Ergen, Dish’s chairman, recently contacted Deutsche Telekom to say he is interested in a future acquisition of T-Mobile, people with knowledge of the matter said in early September. Dish, the second-largest U.S. satellite-TV provider, has told Deutsche Telekom that it may be interested in a deal after the November auction, said the people.
Bob Toevs, a Dish spokesman, declined to comment on Iliad’s withdrawal.
For Niel, Iliad will now be left focusing on France. Market-share gains in the country, thanks to a strategy of winning users by slashing prices in mobile and landline packages, had pushed Iliad’s stock in June to its highest level since its 2004 initial public offering. Niel, 47, has a net worth of $6.8 billion, according to the Bloomberg Billionaires Index.
T-Mobile won’t be Niel’s first major setback either. Iliad failed this summer to reach a deal with rivals Bouygues SA and Orange SA to consolidate the French market. Earlier this year, Iliad tried to get its hands on Bouygues’s mobile network as Bouygues sought to buy Vivendi SA’s SFR -- only to have the plan scuttled when Vivendi sold SFR to Numericable Group SA.

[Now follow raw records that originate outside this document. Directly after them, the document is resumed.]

(** The rule of [rules] that counts for an address. *)
Definition rule_holds (a : address) (r : ip_rule) : bool :=
  match a, r with
  | V4 a, (V4 first, V4 last, _) => negb (addr_lt a first) && negb (addr_lt last a)
  | V6 a, (V6 first, V6 last, _) => negb (addr_lt a first) && negb (addr_lt last a)
  | _, _ => false
  end.

Definition flags_of (rules : list ip_rule) (a : address) : Z :=
  foldl (fun v r => if rule_holds a r then r.2 else v) 0 rules.

Lemma foldl_fault {X S : Type} (step : S -> X -> result S) (xs : list X) e : foldl (fun r x => s ← r; step s x) (Fault e) xs = Fault e.
Proof. induction xs as [|x xs IH]; [done|]. apply IH. Qed.

Lemma add_rules_families rules : Forall ip_rule_ok rules -> forall f l4 l6, filter_rules (v4_rules rules) (m_filter4 f) = Ok l4 ->
  filter_rules (v6_rules rules) (m_filter6 f) = Ok l6 -> add_rules rules f = Ok (mk_ip_filter l4 l6).
Proof.
  induction 1 as [|[[[a|a] [b|b]] flags] rules Hr _ IH]; intros f l4 l6 H4 H6; try done.
  - cbn in H4, H6. injection H4 as <-. injection H6 as <-. by destruct f.
  - cbn [v4_rules omap list_omap filter_rules] in H4. apply result_bind_ok in H4 as (l & E & H4).
    unfold add_rules. cbn [foldl mbind result_bind ip_add_rule]. rewrite E. cbn [mbind result_bind]. by apply IH.
  - cbn [v6_rules omap list_omap filter_rules] in H6. apply result_bind_ok in H6 as (l & E & H6).
    unfold add_rules. cbn [foldl mbind result_bind ip_add_rule]. rewrite E. cbn [mbind result_bind]. by apply IH.
Qed.

Lemma family_rules_ok rules : Forall ip_rule_ok rules -> Forall rule_ok (v4_rules rules) /\ Forall rule_ok (v6_rules rules).
Proof. induction 1 as [|[[[a|a] [b|b]] flags] rules Hr _ [IH4 IH6]]; try done; split; try done; by constructor. Qed.

Lemma holds_value {A} `{AddressLaws A} a first last : addr_ok a -> addr_ok first -> addr_ok last ->
  negb (addr_lt a first) && negb (addr_lt last a) = (addr_value first <=? addr_value a) && (addr_value a <=? addr_value last).
Proof. intros Ha Hf Hl. rewrite !addr_lt_value by done. by rewrite <- !Z.leb_antisym. Qed.

Lemma flags_of_family rules : Forall ip_rule_ok rules ->
  (forall a, addr_ok a -> flags_of rules (V4 a) = rules_flags (v4_rules rules) 0 (addr_value a)) /\
  (forall a, addr_ok a -> flags_of rules (V6 a) = rules_flags (v6_rules rules) 0 (addr_value a)).
Proof.
  unfold flags_of, rules_flags. generalize 0 as d. intros d Hr. split; intros a Ha; revert d;
    induction Hr as [|[[[b|b] [c|c]] flags] rules Hr _ IH]; intros d; try done; destruct Hr as (Hb & Hc & _);
    cbn [v4_rules v6_rules omap list_omap foldl rule_holds snd]; rewrite ?holds_value by done; apply IH.
Qed.

Lemma array_value n x : 0 <= x <= 256 ^ Z.of_nat n - 1 -> exists a : array n, addr_ok a /\ addr_value a = x.
Proof.
  intros Hx. exists (mk_array (be n x)). cbn. rewrite length_be, unbe_be_small by lia. split_and!; try done. apply be_bytes_ok.
Qed.

(** C39: After rules are added whose ends are of one family and in order, every address has the flags of the last rule that holds it, or
    none; the exported ranges cover the addresses of each family once, in order, with these
    flags, and neighbours differ; and rules that say the same about every address make the
    same filter. *)
Theorem ip_filter_last_rule rules : Forall ip_rule_ok rules ->
  exists f, add_rules rules ip_filter_create = Ok f /\
    (forall a, address_ok a -> ip_access a f = Ok (flags_of rules a)) /\
    exported (rules_flags (v4_rules rules) 0) 0 (ip_export_filter f).1 /\
    exported (rules_flags (v6_rules rules) 0) 0 (ip_export_filter f).2 /\
    forall rules', Forall ip_rule_ok rules' -> (forall a, address_ok a -> flags_of rules' a = flags_of rules a) ->
      add_rules rules' ip_filter_create = Ok f.
Proof.
  intros Hr. destruct (family_rules_ok rules Hr) as [H4 H6]. destruct (flags_of_family rules Hr) as [F4 F6].
  destruct (filter_made _ H4) as (l4 & E4 & A4 & X4 & U4), (filter_made _ H6) as (l6 & E6 & A6 & X6 & U6).
  exists (mk_ip_filter l4 l6). split_and!; [by apply add_rules_families| |done|done|].
  - intros [a|a] Ha; cbn [ip_access m_filter4 m_filter6]; [by rewrite F4, A4|by rewrite F6, A6].
  - intros rules' Hr' Heq. destruct (family_rules_ok rules' Hr') as [H4' H6']. destruct (flags_of_family rules' Hr') as [F4' F6'].
    apply add_rules_families; [done|apply U4; [done|]|apply U6; [done|]]; intros x Hx; destruct (array_value _ x Hx) as (a & Ha & <-).
    + rewrite <- F4, <- F4' by done. by apply Heq.
    + rewrite <- F6, <- F6' by done. by apply Heq.
Qed.

(** The port filter, likewise. *)
Theorem port_filter_last_rule rules : Forall (rule_ok (A := port)) rules ->
  exists l, filter_rules rules filter_create = Ok l /\
    (forall p, 0 <= p < 2 ^ 16 -> port_access p l = Ok (rules_flags rules 0 p)) /\
    exported (rules_flags rules 0) 0 (filter_export l).
Proof.
  intros Hr. destruct (filter_made rules Hr) as (l & E & Ha & Hx & _). exists l. split_and!; [done| |done].
  intros p Hp. unfold port_access. by rewrite Ha by (cbn; lia).
Qed.

(** ** Samples *)

(** 10.0.0.0/8 is blocked, 10.1.0.0/16 then allowed again, and an IPv6 network blocked. *)
Definition sample_rules : list ip_rule :=
  let net l := mk_array (l ++ replicate (16 - length l) 0) in
  let top l := mk_array (l ++ replicate (16 - length l) 255) in
  [(V4 (mk_array [10; 0; 0; 0]), V4 (mk_array [10; 255; 255; 255]), 1);
   (V6 (net [254; 128]), V6 (top [254; 128]), 1);
   (V4 (mk_array [10; 1; 0; 0]), V4 (mk_array [10; 1; 255; 255]), 0)].

Example sample_ranges :
  (fun f => map (fun r => (array_bytes (ir_first r), array_bytes (ir_last r), ir_flags r)) (ip_export_filter f).1) <$> add_rules sample_rules ip_filter_create =
  Ok [([0; 0; 0; 0], [9; 255; 255; 255], 0); ([10; 0; 0; 0], [10; 0; 255; 255], 1); ([10; 1; 0; 0], [10; 1; 255; 255], 0);
      ([10; 2; 0; 0], [10; 255; 255; 255], 1); ([11; 0; 0; 0], [255; 255; 255; 255], 0)].
Proof. vm_compute. reflexivity. Qed.

Lemma sample_rules_ok : Forall ip_rule_ok sample_rules.
Proof. repeat constructor; cbn; try (apply (bool_decide_unpack _); vm_compute; exact I); vm_compute; intuition congruence. Qed.

Lemma ip_filter_last_rule_witness : Forall ip_rule_ok sample_rules /\
  exists f, add_rules sample_rules ip_filter_create = Ok f /\ ip_access (V4 (mk_array [10; 2; 3; 4])) f = Ok 1.
Proof.
  split; [exact sample_rules_ok|]. destruct (ip_filter_last_rule sample_rules sample_rules_ok) as (f & E & Ha & _).
  exists f. split; [exact E|]. rewrite (Ha (V4 (mk_array [10; 2; 3; 4]))); [reflexivity|]. split; [reflexivity|decide_by_computation].
Defined.

Lemma port_filter_last_rule_witness : exists l, filter_rules [(mk_port 6881, mk_port 6889, 1)] filter_create = Ok l /\ port_access 6885 l = Ok 1.
Proof.
  destruct (port_filter_last_rule [(mk_port 6881, mk_port 6889, 1)]) as (l & E & Ha & _); [repeat constructor; cbn; lia|].
  exists l. split; [exact E|]. by rewrite (Ha 6885) by lia.
Defined.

Niel’s failed bid in the U.S. doesn’t mean the businessman will pursue other acquisitions, according to a person familiar with the matter. Niel is unlikely to revisit a deal with Bouygues, and Iliad isn’t interested in expanding into Spain with a purchase of wireless carrier Yoigo from TeliaSonera AB, the person said.
A flurry of acquisitions in and beyond the telecommunications industry is being spurred by low investment yields and cheap borrowing rates. Phone companies are trying to combine as costs rise for high-speed fourth-generation networks while competition and regulatory pressures weigh on phone bills.